(** [getShippingLaneData()], lines 583-741. *)
Definition getShippingLaneData : list Lane :=
  [
    {| id := "suez-canal";
       coords :=
        [(35, -6); (36, 0); (37, 10); (33, 28); (31.5, 32.3); (30, 32.5);
         (29.5, 32.5); (27.5, 34); (22, 38); (15, 42);
         (12.5, 43.5); (12, 45); (11.5, 51); (10, 55); (5, 60);
         (-2, 65)] |};
    {| id := "malacca-strait";
       coords :=
        [(1.3, 103.8); (3, 105); (5, 104); (7, 106); (10, 109); (15, 113);
         (18, 115); (22, 114); (25, 120); (30, 123); (35, 130)] |};
    {| id := "transatlantic-north";
       coords :=
        [(40.5, -74); (41, -70); (42, -65); (43, -55); (47, -40);
         (50, -25); (50, -10); (50.5, -5); (51, 1)] |};
    {| id := "transatlantic-south";
       coords :=
        [(29, -89); (25, -84); (23, -80); (22, -75); (20, -68); (18, -65);
         (20, -55); (25, -40); (30, -25); (34, -10); (35.5, -6)] |};
    {| id := "cape-good-hope";
       coords :=
        [(-35, 18); (-35, 22); (-33, 28); (-30, 33); (-25, 37); (-15, 42);
         (-10, 48); (-5, 55); (0, 60); (5, 65)] |};
    {| id := "panama-pacific";
       coords :=
        [(9, -79.5); (8, -82); (5, -85); (0, -90); (-5, -100); (-15, -110)] |};
    {| id := "panama-uswest";
       coords :=
        [(9, -79.5); (12, -85); (16, -95); (22, -106); (28, -114);
         (33, -118); (37, -122); (42, -125); (48, -125)] |};
    {| id := "transpacific-west";
       coords :=
        [(35, 130); (35, 140); (33, 150); (30, 160); (28, 170)] |};
    {| id := "transpacific-east";
       coords :=
        [(26, -170); (26, -160); (28, -150); (32, -140); (35, -130);
         (37, -123)] |};
    {| id := "persian-gulf-malacca";
       coords :=
        [(26.5, 56.5); (24, 58); (21, 62); (18, 68); (15, 73); (10, 76);
         (8, 77); (6, 80); (5, 85); (3, 95); (2, 100);
         (1.3, 103.8)] |};
    {| id := "asia-australia";
       coords :=
        [(22, 114); (18, 116); (12, 117); (5, 117); (0, 117); (-3, 117);
         (-6, 116); (-8.5, 116); (-10, 120); (-12, 127);
         (-14, 135); (-18, 145); (-25, 153); (-34, 151)] |};
    {| id := "bosphorus-mediterranean";
       coords :=
        [(41, 29); (40.5, 26.5); (39.5, 25); (37.5, 24); (35.5, 23);
         (35, 20); (35.5, 15); (37, 11); (37.5, 5); (36.5, 0);
         (35.8, -5.5)] |}
  ]%string.

(** The inner loop of [getShippingLaneAtPoint], over [i] from [0] to
    [lane.coords.length - 2]: whether it reaches [return lane]. *)
Fixpoint segmentLoop (lat lon threshold : R) (coords : list Position) : bool :=
  match coords with
  | p1 :: (p2 :: _) as rest =>
      let dist :=
        distanceToLineSegment lat lon (fst p1) (snd p1) (fst p2) (snd p2) in
      if dist <? threshold then true
      else segmentLoop lat lon threshold rest
  | _ => false
  end.

(** The outer [for (const lane of lanes)] loop. *)
Fixpoint laneLoop (lat lon threshold : R) (lanes : list Lane) : option Lane :=
  match lanes with
  | [] => None
  | lane :: rest =>
      if segmentLoop lat lon threshold (coords lane) then Some lane
      else laneLoop lat lon threshold rest
  end.

(** [getShippingLaneAtPoint(mouseX, mouseY)], lines 797-817; [None] is
    [null]. *)
Definition getShippingLaneAtPoint (this : Renderer) (mouseX mouseY : R)
  : option Lane :=
  let ll := toLatLon this mouseX mouseY in
  let lanes := getShippingLaneData in
  let threshold := 3 / zoom this in
  laneLoop (lat ll) (lon ll) threshold lanes.

(** The segments of a polyline, as pairs of consecutive points. *)
Definition segments (coords : list Position) : list (Position * Position) :=
  combine coords (tl coords).

(** Whether a segment lies within [threshold] of the point [(lat, lon)]. *)
Definition nearSegment (lat lon threshold : R) (seg : Position * Position)
  : bool :=
  distanceToLineSegment lat lon (fst (fst seg)) (snd (fst seg))
                        (fst (snd seg)) (snd (snd seg)) <? threshold.

(** Following the words of the spec (§4.2, [findNearestPolyline]): the first
    polyline, in list order, with a segment within the threshold. *)
Definition findNearestPolyline (lat lon : R) (lines : list Lane) (threshold : R)
  : option Lane :=
  find (fun line => existsb (nearSegment lat lon threshold) (segments (coords line)))
       lines.

(** ** Label layout *)

Module Box.
(** A label box [{ x, y, width, height }]. *)
Record t := mk { x : R; y : R; width : R; height : R }.
End Box.

(** A candidate offset [{ dx, dy }]. *)
Record Offset := mkOffset { dx : R; dy : R }.

(** The [bestPos] object [{ labelX, labelY, box }]. *)
Record Placement := mkPlacement { labelX : R; labelY : R; box : Box.t }.

(** The callback of [labelBoxes.some], lines 1384-1389 and 1563-1568. *)
Definition collides (box existing : Box.t) : bool :=
  (Box.x box <? Box.x existing + Box.width existing) &&
  (Box.x box + Box.width box >? Box.x existing) &&
  (Box.y box <? Box.y existing + Box.height existing) &&
  (Box.y box + Box.height box >? Box.y existing).

Definition hasCollision (labelBoxes : list Box.t) (box : Box.t) : bool :=
  existsb (collides box) labelBoxes.

(** The candidate box of an offset, lines 1375-1382 and 1553-1560. *)
Definition candidate (x y textWidth textHeight : R) (pos : Offset) : Placement :=
  let labelX := x + dx pos in
  let labelY := y + dy pos in
  {| labelX := labelX; labelY := labelY;
     box := {| Box.x := labelX - 2; Box.y := labelY - textHeight;
               Box.width := textWidth + 4; Box.height := textHeight + 4 |} |}.

(** The [for (const pos of positions)] loop, lines 1373-1395 and 1551-1574:
    the value of [bestPos] when it ends. *)
Fixpoint tryPositions (x y textWidth textHeight : R) (labelBoxes : list Box.t)
  (positions : list Offset) : option Placement :=
  match positions with
  | [] => None
  | pos :: rest =>
      let c := candidate x y textWidth textHeight pos in
      if negb (hasCollision labelBoxes (box c)) then Some c
      else tryPositions x y textWidth textHeight labelBoxes rest
  end.

Module City.
Record t := mk { lat : R; lon : R; name : string; strategic : bool }.
End City.

Module Zone.
(** A battle zone as [getVisibleBattleZones] returns it; [importance] and
    [activityLevel] are [None] when the property is missing. *)
Record t := mk {
  name : string;
  center : Position;
  importance : option string;
  activityLevel : option string
}.

(** A zone after the marker pass, with [_screenX], [_screenY] and
    [_markerSize] set. *)
Record marked := mkMarked {
  zone : t;
  _screenX : R;
  _screenY : R;
  _markerSize : R
}.
End Zone.

(** The data provider: [majorCities] is its city table; [battleZones zoom] is
    the concatenation, over [getVisibleConflicts(zoom)], of
    [getVisibleBattleZones(zoom, conflict)]. *)
Record ConflictData := mkConflictData {
  majorCities : list City.t;
  battleZones : R -> list Zone.t
}.

(** [getVisibleCities(zoom)], src/conflict-zones-data.js lines 859-869. *)
Definition getVisibleCities (conflictData : ConflictData) (zoom : R)
  : list City.t :=
  if zoom <? 2.0 then []
  else if zoom <? 3.0 then filter City.strategic (majorCities conflictData)
  else majorCities conflictData.

(** The rendering backend's text measurement: the width of a text at a font
    size, in a bold or regular face. *)
Definition TextMeasure := R -> bool -> string -> R.

(** [v || d] for a string property that may be missing. *)
Definition orDefault (v : option string) (d : string) : string :=
  match v with
  | Some EmptyString => d
  | Some s => s
  | None => d
  end.

(** The on-screen test of both marker loops, lines 1346 and 1443. *)
Definition offScreen (this : Renderer) (x y : R) : bool :=
  (x <? -50) || (x >? width (canvas this) + 50) ||
  (y <? -50) || (y >? height (canvas this) + 50).

(** The callback of [cities.forEach], lines 1342-1403, as a function of the
    label boxes placed so far. *)
Definition drawCity (this : Renderer) (measureText : TextMeasure)
  (labelBoxes : list Box.t) (city : City.t) : list Box.t :=
  let p := toCanvas this (City.lat city) (City.lon city) in
  if offScreen this (x p) (y p) then labelBoxes
  else
    let showLabel :=
      (City.strategic city && (zoom this >? 3.0)) ||
      (negb (City.strategic city) && (zoom this >? 4.0)) in
    if showLabel then
      let fontSize := Rmax 6 (Rmin 10 (6 + zoom this * 0.3)) in
      let textWidth := measureText fontSize false (City.name city) in
      let textHeight := fontSize in
      let positions :=
        [ {| dx := 4; dy := -2 |};
          {| dx := 4; dy := textHeight + 2 |};
          {| dx := - textWidth - 4; dy := -2 |};
          {| dx := - textWidth - 4; dy := textHeight + 2 |} ] in
      match tryPositions (x p) (y p) textWidth textHeight labelBoxes positions with
      | Some bestPos => labelBoxes ++ [box bestPos]
      | None => labelBoxes
      end
    else labelBoxes.

(** [drawCities(conflictData, labelBoxes)], lines 1336-1407: the label boxes
    it returns.  [None] is a missing [conflictData]. *)
Definition drawCities (this : Renderer) (measureText : TextMeasure)
  (conflictData : option ConflictData) (labelBoxes : list Box.t) : list Box.t :=
  match conflictData with
  | None => labelBoxes
  | Some data =>
      fold_left (drawCity this measureText)
                (getVisibleCities data (zoom this)) labelBoxes
  end.





(** [importanceOrder[zone.importance] || 1], lines 1429-1432: [low] is [0],
    which [||] replaces by [1].  This is the value for an [importance] that
    is missing, one of the three names of [importanceOrder], or any other
    string that names no property inherited from [Object.prototype]; for a
    string such as ["toString"] the lookup gives a function and the
    comparator of the sort returns [NaN]. *)
Definition importanceKey (zone : Zone.t) : nat :=
  match Zone.importance zone with
  | Some s => if String.eqb s "high" then 2%nat else 1%nat
  | None => 1%nat
  end.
====
### WORK ITEM
From the line that has "let textWidth := measureText" through the line that has "(** [importanceOrder[zone.importance] ||", copy every line exactly as it appears above, and leave out all others.

### EXERCISE RESULT
      let textWidth := measureText fontSize false (City.name city) in
      let textHeight := fontSize in
      let positions :=
        [ {| dx := 4; dy := -2 |};
          {| dx := 4; dy := textHeight + 2 |};
          {| dx := - textWidth - 4; dy := -2 |};
          {| dx := - textWidth - 4; dy := textHeight + 2 |} ] in
      match tryPositions (x p) (y p) textWidth textHeight labelBoxes positions with
      | Some bestPos => labelBoxes ++ [box bestPos]
      | None => labelBoxes
      end
    else labelBoxes.

(** [drawCities(conflictData, labelBoxes)], lines 1336-1407: the label boxes
    it returns.  [None] is a missing [conflictData]. *)
Definition drawCities (this : Renderer) (measureText : TextMeasure)
  (conflictData : option ConflictData) (labelBoxes : list Box.t) : list Box.t :=
  match conflictData with
  | None => labelBoxes
  | Some data =>
      fold_left (drawCity this measureText)
                (getVisibleCities data (zoom this)) labelBoxes
  end.





(** [importanceOrder[zone.importance] || 1], lines 1429-1432: [low] is [0],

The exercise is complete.